(Records from a data source)
(** [load_extent] gives exactly the extent, and leaks nothing. For an extent of 1 to
    4096 bytes on disk, a frame it returns is the lowest free one and holds the bytes
    followed by zeros; with working reads and a free frame it does return one; and when
    it returns nothing the free frames are the same as before. *)
Theorem load_extent_exact (d : D) (fa : FrameAllocator) (lba : Z) (bytes : list Z) :
  mem_inv fa → 1 <= zlen bytes <= 4096 →
  0 <= lba → lba + nsectors (zlen bytes) < 2 ^ 64 → extent_at (bd_view d) lba bytes →
  let p := load_extent fa lba (zlen bytes) in
  let '(d', (fa', r)) := run p d in
  unchanged d d' ∧ mem_inv fa' ∧
  (calls_ok p d → mem_set fa ≠ ∅ → is_Some r) ∧
  match r with
  | Some (phys, frame) =>
      frame = bytes ++ zeros (4096 - zlen bytes) ∧
      ∃ f, lowest (mem_set fa) f ∧ phys = wrap 64 (f * 4096) ∧ mem_set fa' = mem_set fa ∖ {[f]}
  | None => mem_set fa' = mem_set fa
  end.
Proof.
  intros Hinv Hlen Hlba Hb Hext p. unfold p, load_extent.
  destruct (Z.eqb_spec (zlen bytes) 0); [lia|]. destruct (Z.ltb_spec 4096 (zlen bytes)); [lia|].
  cbn [orb]. destruct (alloc_law fa Hinv) as [Hinv' Ha]. pose proof (alloc_accepts fa) as Hacc.
  destruct (alloc fa) as [fa1 [f|]]; cbn [fst snd] in *.
  2:{ cbn [run]. destruct Ha as [He He']. split; [reflexivity|]. split; [done|].
      split; [done|]. by rewrite He, He'. }
  destruct Ha as [Hlow Hset]. rewrite run_bind. cbn [run].
  destruct (load_loop_run bytes lba (Z.to_nat (nsectors (zlen bytes))) 0 d) as (Hu & Hres & Hc);
    [lia|pose proof (nsectors_nonneg (zlen bytes)); lia|lia|done..|].
  replace (Z.min (512 * 0) (zlen bytes)) with 0 in Hu, Hres, Hc by lia.
  change (take (Z.to_nat 0) bytes ++ zeros (4096 - 0)) with (zeros 4096) in Hu, Hres, Hc.
  destruct (run (load_loop _ _ _ _ _) d) as [d' [frame|]]; cbn [fst snd] in *.
  - split; [done|]. split; [done|]. split; [by eauto|]. split; [by apply Hres|]. eauto.
  - assert (Hff : 0 <= f < u64_max).
    { destruct Hlow as [Hf _]. destruct Hinv as (_ & Hw & _).
      apply elem_of_mem_set in Hf as (r & Hr & Hf). rewrite Forall_live in Hw.
      destruct (Hw r Hr). lia. }
    destruct (free_law fa1 f Hinv' Hff) as (Hi & Hadd & _). split; [done|]. split; [done|].
    split.
    + intros [Hcall _]%calls_ok_bind _. destruct (Hc Hcall). done.
    + rewrite Hadd by auto. rewrite Hset. destruct Hlow as [Hf _]. apply set_eq. intros g.
      destruct (decide (g = f)); set_solver.
Qed.
End device.

(** ** Instances *)

Definition staleb (s : list Z) (q : Z) : bool :=
  match parse_superblock s with Valid sb => seq_ sb <? q | _ => true end.

Lemma staleb_stale s q : staleb s q = true → stale s q.
Proof. unfold staleb, stale. destruct (parse_superblock s); [done..|]. apply Z.ltb_lt. Qed.

(** Checks every tear of one sector write; only the first 64 bytes ever differ. *)
Lemma tears_check {D} `{BlockDev D} (d : D) st bytes :
  (let new := sb_sector (next_sb (mounted st) bytes) in
   let old := bd_view d (other_slot (mounted_slot st)) in
   bool_decide (drop 64 old = drop 64 new) &&
   forallb (λ k, staleb (take k new ++ drop k old) (seq_ (mounted st))) (seq 1 63)) = true →
  tears_detected d st bytes.
Proof.
  unfold tears_detected. cbv zeta. intros [Htail%bool_decide_eq_true Hall]%andb_true_iff c (k & Hk & ->).
  destruct (decide (k < 64)%nat).
  - left. apply staleb_stale. rewrite forallb_forall in Hall. apply Hall, in_seq. lia.
  - right. replace k with (64 + (k - 64))%nat by lia. rewrite <- !drop_drop, Htail, !drop_drop.
    by rewrite take_drop.
Qed.

(** An empty disk whose calls all work, mounted (formatted), with one object committed. *)
Definition blank : adisk := mkAdisk ∅ [] [].
Definition demo_mount : adisk * Store := run (mount store0) blank.
Definition demo_put : adisk * (Store * option (Z * Z * Z)) :=
  run (put demo_mount.2 [1; 2; 3]) demo_mount.1.
Definition demo_st : Store := mkStore fresh_sb true LBA_SB_A.
Definition demo_st1 : Store := mkStore (next_sb fresh_sb [1; 2; 3]) true LBA_SB_B.

Lemma demo_mount_st : demo_mount.2 = demo_st.
Proof. by vm_compute. Qed.

Lemma demo_calls : calls_ok (mount store0) blank.
Proof. vm_compute. eauto 10. Qed.

Lemma blank_invalid slot :
  slot = LBA_SB_A ∨ slot = LBA_SB_B → parse_superblock (bd_view blank slot) = Invalid.
Proof. intros [-> | ->]; by vm_compute. Qed.

Lemma demo_clean : clean demo_mount.1 demo_st [].
Proof.
  apply (mount_formats_run blank store0); [apply blank_invalid; by left| |apply demo_calls].
  apply blank_invalid; by right.
Qed.

Lemma demo_room bytes : zlen bytes <= 4096 → room fresh_sb bytes.
Proof.
  intros Hl. unfold room, u32_max, nsectors. simpl. unfold LBA_LOG_START. pose proof (zlen_nonneg bytes).
  Z.div_mod_to_equations. lia.
Qed.

Lemma demo_tears : tears_detected demo_mount.1 demo_st [1; 2; 3].
Proof. apply tears_check. by vm_compute. Qed.

Lemma demo_put_clean : clean demo_put.1 demo_st1 [1; 2; 3].
Proof.
  pose proof (wp_run _ _ _ _ (put_wp demo_mount.1 demo_st [] [1; 2; 3] demo_clean
    (demo_room [1; 2; 3] ltac:(by vm_compute)) demo_tears)) as Hw.
  assert (E : (run (put demo_st [1; 2; 3]) demo_mount.1).2 = (demo_st1, Some (2, 3, fnv1a [1; 2; 3])))
    by by vm_compute.
  unfold demo_put. rewrite demo_mount_st.
  rewrite E in Hw. apply Hw.
Qed.


(** The disk as power loss leaves it when everything cached reaches it. *)
Definition settled (d : adisk) (sc : list bool) : adisk :=
  mkAdisk (foldl (λ m w, <[w.1 := w.2]> m) (stable d) (cache d)) [] sc.

Lemma settled_rebooted d sc : rebooted (settled d sc) (bd_view d).
Proof.
  split.
  - intros l. simpl. apply replay_stable.
  - intros y Hy l. simpl in Hy. inversion Hy as [? ? Heq|]; subst. by rewrite Heq, replay_stable.
Qed.

(** Power is lost after the data sector of the second [put] has been written. *)
Definition demo_mid : adisk := (bd_write demo_mount.1 2 (data_sector [1; 2; 3] 0)).1.

Lemma demo_mid_during : during (put demo_st [1; 2; 3]) demo_mount.1 demo_mid.
Proof. apply during_write. apply during_now. Qed.


Lemma recover_exact_witness :
  (run (recover demo_st1) demo_put.1).2 = Some (2, 3, fnv1a [1; 2; 3]).
Proof.
  destruct (recover_exact demo_put.1 demo_st1 [1; 2; 3] demo_put_clean) as (_ & Hr & Hok).
  - done.
  - destruct Hok as [r Hres]; [vm_compute; eauto 10|]. rewrite Hres. f_equal. by apply Hr.
Defined.

Lemma mount_never_clobbers_witness :
  unchanged demo_put.1 (run (mount store0) demo_put.1).1.
Proof.
  apply (mount_never_clobbers demo_put.1 store0). right. by vm_compute.
Defined.

Lemma mount_formats_witness : clean (run (mount store0) blank).1 (mkStore fresh_sb true LBA_SB_A) [].
Proof.
  apply (mount_formats blank store0).
  - apply blank_invalid. by left.
  - apply blank_invalid. by right.
  - exact demo_calls.
Defined.

(** The header write fails. *)
Definition flaky_log : adisk := mkAdisk (stable demo_put.1) [] [true; false].

Lemma flaky_log_clean : clean flaky_log demo_st1 [1; 2; 3].
Proof.
  destruct demo_put_clean as [H1 H2 H3 H4]. split; [done..|]. intros x Hx. apply H4.
  assert (E : cache demo_put.1 = []) by by vm_compute. simpl. rewrite E. exact Hx.
Qed.

Lemma put_log_failure_clean_witness :
  clean (run (put_log (mounted demo_st1) [4; 5]) flaky_log).1 demo_st1 [1; 2; 3] ∧
  (run (put demo_st1 [4; 5]) flaky_log).2 = (demo_st1, None).
Proof.
  pose proof (put_log_failure_clean flaky_log demo_st1 [1; 2; 3] [4; 5] flaky_log_clean
    ltac:(by vm_compute)) as Hw.
  assert (E : (run (put_log (mounted demo_st1) [4; 5]) flaky_log).2 = false) by by vm_compute.
  destruct (run (put_log (mounted demo_st1) [4; 5]) flaky_log) as [d' ok]. simpl in E. subst ok.
  destruct Hw as [Hc Hr]. split; [exact Hc|]. by rewrite (Hr eq_refl).
Defined.

Lemma superblock_round_trip_witness :
  (run (read_superblock LBA_SB_B) (run (write_superblock LBA_SB_B (mounted demo_st1)) blank).1).2
  = Valid (mounted demo_st1).
Proof.
  pose proof (superblock_round_trip blank LBA_SB_B (mounted demo_st1)
    ltac:(by vm_compute)) as Hw.
  assert (E : (run (write_superblock LBA_SB_B (mounted demo_st1)) blank).2 = true) by by vm_compute.
  assert (Hc : calls_ok (read_superblock LBA_SB_B)
    (run (write_superblock LBA_SB_B (mounted demo_st1)) blank).1) by (vm_compute; eauto 10).
  destruct (run (write_superblock LBA_SB_B (mounted demo_st1)) blank) as [d' ok]. simpl in *.
  exact (Hw E Hc).
Defined.

Lemma demo_extent : extent_at (bd_view demo_put.1) 2 [1; 2; 3].
Proof. intros i Hi. change (nsectors (zlen [1; 2; 3])) with 1 in Hi. replace i with 0 by lia. by vm_compute. Qed.

Lemma extent_hash_exact_witness :
  (run (extent_content_hash 2 3) demo_put.1).2 = Some (fnv1a [1; 2; 3]).
Proof.
  destruct (extent_hash_exact demo_put.1 2 [1; 2; 3]) as (_ & _ & Hok).
  - done.
  - by vm_compute.
  - exact demo_extent.
  - apply Hok. vm_compute. eauto 10.
Defined.

Definition demo_load : adisk * (FrameAllocator * option (Z * list Z)) :=
  run (load_extent demo_fa 2 (zlen [1; 2; 3])) demo_put.1.

Lemma demo_load_eq : run (load_extent demo_fa 2 (zlen [1; 2; 3])) demo_put.1 = demo_load.
Proof. reflexivity. Qed.

Lemma demo_load_some : ∃ ph fr, demo_load.2.2 = Some (ph, fr) ∧ ph = 0x100000.
Proof. vm_compute. eauto. Qed.

Lemma load_extent_exact_witness :
  ∃ ph fr, demo_load.2.2 = Some (ph, fr) ∧ fr = [1; 2; 3] ++ zeros (4096 - zlen [1; 2; 3]).
Proof.
  pose proof (load_extent_exact demo_put.1 demo_fa 2 [1; 2; 3] demo_fa_inv ltac:(by vm_compute)
    ltac:(done) ltac:(by vm_compute) demo_extent) as Hw.
  cbv zeta in Hw. rewrite demo_load_eq in Hw. destruct demo_load_some as (ph & fr & E & _).
  destruct demo_load as [d' [fa' r]]. cbn [snd] in *. subst r. exists ph, fr.
  destruct Hw as (_ & _ & _ & Hw & _). split; [reflexivity|exact Hw].
Defined.

(** ** A commit that is not acknowledged

    After a [put] whose last flush failed, [MOUNTED] is not advanced, so the next [put]
    writes at the same log position, over the data of a superblock that may already be on
    disk with a higher sequence number. *)

Definition flaky : adisk := mkAdisk ∅ [] (replicate 13 true ++ [false]).
Definition r1 : adisk * Store := run (mount store0) flaky.
Definition r2 : adisk * (Store * option (Z * Z * Z)) := run (put r1.2 [1; 2; 3]) r1.1.
Definition r3 : adisk * (Store * option (Z * Z * Z)) := run (put r2.2.1 [4; 5; 6]) r2.1.
(** The retry has written its data sector when power is lost. *)
Definition r4 : adisk := (bd_write r3.1 (log_head_lba (mounted r3.2.1)) (data_sector [7; 8; 9] 0)).1.
Definition r5 : adisk * Store := run (mount store0) (settled r4 []).

(** C31: a retried [put] can lose a committed root. [put(b1)] returns its extent (committed
    and flushed). [put(b2)] returns [None] because its final flush fails. The caller
    retries with [put(b3)] and power is lost after its first sector write. One of the
    images power loss may leave mounts the superblock of [b2], whose data has been
    overwritten, so [recover] returns nothing: the root [b1], acknowledged as committed,
    is gone, although its bytes and its superblock are still on the disk. *)
Theorem retry_loses_root :
  r2.2.2 = Some (2, 3, fnv1a [1; 2; 3]) ∧ r3.2.2 = None ∧
  during (put r3.2.1 [7; 8; 9]) r3.1 r4 ∧ bd_crash r4 (bd_view r4) ∧
  rebooted (settled r4 []) (bd_view r4) ∧
  calls_ok (mount store0) (settled r4 []) ∧ calls_ok (recover r5.2) r5.1 ∧
  (run (recover r5.2) r5.1).2 = None ∧
  parse_superblock (bd_view r5.1 LBA_SB_B) = Valid (mounted r2.2.1) ∧
  extent_at (bd_view r5.1) 2 [1; 2; 3].
Proof.
  split; [by vm_compute|]. split; [by vm_compute|]. split; [|split; [apply bd_view_crash|]].
  { assert (E : r3.2.1 = demo_st1) by by vm_compute. unfold r4. rewrite E.
    apply during_write, during_now. }
  split; [apply settled_rebooted|]. split; [vm_compute; eauto 10|].
  split; [vm_compute; eauto 10|]. split; [by vm_compute|]. split; [by vm_compute|].
  intros i Hi. change (nsectors (zlen [1; 2; 3])) with 1 in Hi. replace i with 0 by lia. by vm_compute.
Qed.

EXERCISE DETAILS: Every line above from the line with "destruct demo_load as" to the line with "Definition r3 : adisk", inclusive, must be returned exactly; no other line belongs in the reply.

EXERCISE RESULT:
  destruct demo_load as [d' [fa' r]]. cbn [snd] in *. subst r. exists ph, fr.
  destruct Hw as (_ & _ & _ & Hw & _). split; [reflexivity|exact Hw].
Defined.

(** ** A commit that is not acknowledged

    After a [put] whose last flush failed, [MOUNTED] is not advanced, so the next [put]
    writes at the same log position, over the data of a superblock that may already be on
    disk with a higher sequence number. *)

Definition flaky : adisk := mkAdisk ∅ [] (replicate 13 true ++ [false]).
Definition r1 : adisk * Store := run (mount store0) flaky.
Definition r2 : adisk * (Store * option (Z * Z * Z)) := run (put r1.2 [1; 2; 3]) r1.1.
Definition r3 : adisk * (Store * option (Z * Z * Z)) := run (put r2.2.1 [4; 5; 6]) r2.1.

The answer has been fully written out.